Walter Veit: Das sehe ich genauso – ich glaube, ein überregionaler Austausch ist ein zentraler Baustein, um unsere gemeinsamen Ziele weiter voranzutreiben. Dabei steht der Begriff der Regionalität für mich auch inhaltlich im Zentrum. Auch bei uns gibt es den bekannten „Schrobenhausener Spargel“ – warum zuerst dazu gegriffen wird, als zum Salzburger Spargel, ist schon eine spannende Frage. Regionalität ist eines der Schlüsselworte für den künftigen Erfolg im Tourismus. Auch vom vielzitierten Klimawandel werden wir aus unserer Sicht eher profitieren, wenn es nicht zu heiß und zu extrem wird. Lohnkosten, Energiekosten, die derzeit noch immer hohe Zinslast, all das sind natürlich Herausforderungen, die uns voraussichtlich noch lange beschäftigen werden. Die Margen sind in den vergangenen Jahren deutlich geringer geworden. Das macht – neben unserem Engagement auf Verbandsebene – natürlich auch eine weitsichtige Unternehmensausrichtung aller unserer Mitglieder unausweichlich.
Angela Inselkammer
Nach ihrer Mitarbeit im familieneigenen Brauereigasthof Hotel Aying und der Gesellenprüfung zur Hotelfachfrau (IHK München) hat Angela Inselkammer Anfang 1994 die Leitung des Brauereigasthofs übernommen. Seit 2001 ist sie Geschäftsführerin der Brauerei Aying Franz Inselkammer GmbH und der Brauereigasthof Verwaltungs-GmbH. Ihre Karriere beim DEHOGA Bayern begann Inselkammer in der Funktion als stellvertretende Vorsitzende des Berufsbildungsausschusses. Von 2010 bis 2016 wurde sie erste Vizepräsidentin des DEHOGA Bayern. Seitdem ist Angela Inselkammer Präsidentin des DEHOGA Bayern.
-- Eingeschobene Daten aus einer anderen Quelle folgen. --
(* ===== verification/AssembleProofs.v ===== *)
(** * What the converter writes

    Properties of Assemble.v: the object under construction stays well formed, each
    function's symbol gets the function's code, relocations and tables and keeps
    them, and the object file that is written holds them. *)

From Stdlib Require Import ZArith Lia Ascii.
From stdpp Require Import base list strings gmap sorting.
From S2P Require Import Prelude Text Codec Format Elf Layout PcTab Link ObjWrite Convert Arm64Proofs Data DataProofs Assemble.

(** ** Every operation extends the object *)

Lemma extends_rfold {E A} (f : Link -> A -> res E Link) xs l l' :
  (forall l x l', f l x = Ok l' -> extends l l') -> rfold f l xs = Ok l' -> extends l l'.
Proof. intros Hf. apply (rfold_ind (extends l)); [|done]. intros a x b _ Ha Hb. by rewrite Ha, (Hf _ _ _ Hb). Qed.

(** A loop over a state that holds the object. *)
Lemma extends_rfold_of {E S A} (link : S -> Link) (f : S -> A -> res E S) xs s s' :
  (forall s x s', f s x = Ok s' -> extends (link s) (link s')) -> rfold f s xs = Ok s' -> extends (link s) (link s').
Proof. intros Hf. apply (rfold_ind (fun t => extends (link s) (link t))); [|done]. intros a x b _ Ha Hb. by rewrite Ha, (Hf _ _ _ Hb). Qed.

Lemma extends_Lookup name l i l' : Lookup name l = (i, l') -> extends l l'.
Proof. apply extends_lookup. by left. Qed.

Definition abi_known (abi : Z) : Prop := abi = ABI0 \/ abi = ABIInternal.

(** The calling conventions a converter holds are Go's. *)
Definition abis_ok (c : converter) : Prop :=
  Forall (fun x => abi_known (cf_abi x)) (cv_fns c) /\ forall n a, cv_abiByGoSym c !! n = Some a -> abi_known a.

Lemma extends_resolveText c sec addr l : extends l (snd (resolveText c sec addr l)).
Proof.
  unfold resolveText. destruct (snd <$> list_find (fun x => covers addr x = true) _) as [x|].
  - destruct (libcall_body c l x addr) as [impl|]; [|done]. destruct (LookupABI impl ABI0 l) as [i l'] eqn:E.
    eapply extends_lookup; [by left | exact E].
  - by destruct (snd <$> list_find _ _).
Qed.

Lemma extends_resolveCName c name l : abis_ok c -> extends l (snd (resolveCName c name l)).
Proof.
  intros [_ Ha]. assert (forall n a, abi_known a -> extends l (snd (LookupABI n a l))) as HL.
  { intros n a Hn. destruct (LookupABI n a l) as [i l'] eqn:E. by eapply extends_lookup. }
  assert (forall n, extends l (snd (Lookup n l))) as HL0 by (intros n; apply HL; by left).
  unfold resolveCName. set (n := TrimSuffix name "@plt"). clearbody n.
  destruct (HasSuffix n ".goabi"); [apply HL; by right|]. destruct (bool_decide _); [apply HL; by left|].
  set (m := default n (cv_goName c !! n)). clearbody m. destruct (cv_abiByGoSym c !! m) as [a|] eqn:E; [by eapply HL, Ha|].
  destruct (_ || _); [apply HL0|]. destruct (_ || _); [apply HL0|]. destruct (if HasSuffix m ".impl" then _ else _) as [b suffix].
  destruct (has_dot b); [apply HL0|]. destruct (_ || _); [apply HL; by left | apply HL0].
Qed.

Lemma extends_resolveTarget c r l : abis_ok c -> extends l (snd (resolveTarget c r l)).
Proof.
  intros Ha. unfold resolveTarget. destruct (if re_Sym r =? 0 then None else _) as [es|]; [|done].
  destruct (_ =? SHN_UNDEF).
  { pose proof (extends_resolveCName c (ey_name es) l Ha) as H. by destruct (resolveCName c (ey_name es) l). }
  destruct (isText c (ey_section es)).
  - match goal with |- context [resolveText c _ ?a l] => set (addr := a) end. destruct (addr <? 0); [done|].
    pose proof (extends_resolveText c (ey_section es) addr l) as H. by destruct (resolveText _ _ _ _) as [[? ?] ?].
  - destruct (cv_dataSym c !! _); [done|]. by destruct (cv_secSym c !! _).
Qed.

(** Declaring a symbol whose kind was assigned first. *)
Lemma extends_kind_globl i k size flag l l' : Globl i size flag (modify i (set_kind k) l) = Ok l' -> extends l l'.
Proof.
  intros E. assert (exists s, l_syms l !! i = Some s /\ s_onList s = false) as (s & Hs & Ho).
  { unfold Globl in E. destruct (l_syms (modify i (set_kind k) l) !! i) as [s|] eqn:Es; [|done]. destruct (s_onList s) eqn:Eo; [done|].
    cbn in Es. destruct (l_syms l !! i) as [s0|] eqn:E0; [|by rewrite list_lookup_alter_eq, E0 in Es].
    rewrite list_lookup_alter_eq, E0 in Es. injection Es as <-. by exists s0. }
  rewrite (extends_kind i k s l Hs Ho). by eapply extends_Globl.
Qed.

Lemma extends_gotSlot c t add s i s' : gotSlot c t add s = Ok (i, s') -> extends (cs_link s) (cs_link s').
Proof.
  unfold gotSlot. destruct (cs_got s !! _); [by intros [= <- <-]|]. destruct (Lookup _ (cs_link s)) as [j l] eqn:El.
  intros E. ok_step E l1. pose proof (keeps_WriteInt 0 8 0) as Hw. set (W := fun y => default y (WriteInt 0 8 0 y)) in E, Hw. clearbody W.
  injection E as <- <-. cbn [cs_link]. rewrite (extends_Lookup _ _ _ _ El), (extends_kind_globl _ _ _ _ _ _ El1).
  etrans; apply extends_modify; [exact Hw | apply keeps_AddRel].
Qed.

(** *** Data *)

Lemma keeps_pad : keeps_identity pad.
Proof.
  intros s. unfold pad. generalize (Z.to_nat (s_Size s - zlen (s_P s))). intros n. revert s.
  induction n as [|n IH]; intros s; cbn [pad_go]; [by split_and!|]. destruct (_ <? _); [|by split_and!].
  destruct (keeps_WriteInt (zlen (s_P s)) 1 0 s) as (A1 & A2 & A3 & A4 & A5 & A6).
  destruct (IH (default s (WriteInt (zlen (s_P s)) 1 0 s))) as (B1 & B2 & B3 & B4 & B5 & B6).
  split_and!; [congruence | congruence | auto.. | congruence].
Qed.

Lemma extends_emit_global c d x d' : emit_global c d x = Ok d' -> extends (d_link d) (d_link d').
Proof.
  destruct x as [k es]. unfold emit_global. destruct (data_global c es) as [sc|]; [|by intros [= <-]].
  destruct (Lookup _ (d_link d)) as [ls l] eqn:El. pose proof (extends_Lookup _ _ _ _ El) as HL.
  destruct (_ =? _).
  { intros E. ok_step E l1. injection E as <-. rewrite HL. by eapply extends_Globl. }
  destruct (es_data sc) as [b|]; [|done]. destruct (_ <? _); [by intros [= <-]|]. intros E. ok_step E l1.
  destruct (slice_ _ _ _) as [p|]; [|done]. injection E as <-. cbn [add_global d_link]. rewrite HL, (extends_kind_globl _ _ _ _ _ _ El1).
  apply extends_modify, keeps_WriteBytes.
Qed.

Lemma extends_emit_section c d x d' : emit_section c d x = Ok d' -> extends (d_link d) (d_link d').
Proof.
  destruct x as [i sc]. unfold emit_section. destruct (negb _); [by intros [= <-]|].
  destruct (Lookup _ (d_link d)) as [ls l] eqn:El. intros E. ok_step E l2. injection E as <-. cbn [d_link].
  rewrite (extends_Lookup _ _ _ _ El). destruct (_ =? _); [by eapply extends_Globl|]. destruct (es_data sc) as [b|]; [|done].
  ok_step El2 l1. injection El2 as <-. assert (extends l l1) as H.
  { destruct (negb _); [by eapply extends_kind_globl | by eapply extends_Globl]. }
  rewrite H. apply extends_modify, keeps_WriteBytes.
Qed.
Zudem ist sie Mitglied in zahlreichen Gremien wie dem Verwaltungsrat der Bürgschaftsbank Bayern GmbH.
Manfred Pinzger
Manfred Pinzger ist seit 2013 Präsident des Hoteliers- und Gastwirteverbands (HGV) Südtirol. In dieser Funktion ist er zugleich Vorstandsmitglied der gesamtstaatlichen Federalberghi (vergleichbar mit dem DEHOGA in Deutschland) und wirkt dort auch als deren Vizepräsident. Seit 2016 ist Pinzger zudem Mitglied der Hotrec, dem Europäischen Dachverband des Gaststättenwesens, und seit 2020 Mitglied im Verwaltungsrat der staatlichen Confcommercio, der Dachorganisation der italienischen Handels- und Gastronomieverbände. Auch dort hat er die Funktion des Vizepräsidenten inne. Seit Februar 2023 ist Pinzger zudem Mitglied des Direktionsausschusses der nationalen Fipe, der Dachvereinigung der Restaurant- und Barbetreiber. Zwischen 2006 und 2009 vertrat er die Interessen Südtirols als Mitglied des Europarats in Straßburg sowie als Mitglied der Versammlung der Westeuropäischen Union in Paris.
Walter Veit
Nach seiner Matura an der HTL Mödling arbeitete Walter Veit zuerst in der elterlichen Tischlerei, bevor er Geschäftsführer des „Hotel Enzian“ wurde. Einige Jahre später stieg er in die Geschäftsführung beider Betriebe ein und wurde deren alleiniger Eigentümer. Nachdem sich Veit von 2004 bis 2014 als Landesvorsitzender Salzburg und Vizepräsident der Österreichischen Hoteliervereinigung (ÖHV) engagiert hatte, fungiert er seit Anfang 2022 als deren Präsident. Zudem ist Veit unter anderem Mitglied in diversen Aufsichtsräten und ist als stellvertretender Fachgruppenobmann Hotellerie bei der Wirtschaftskammer Salzburg tätig.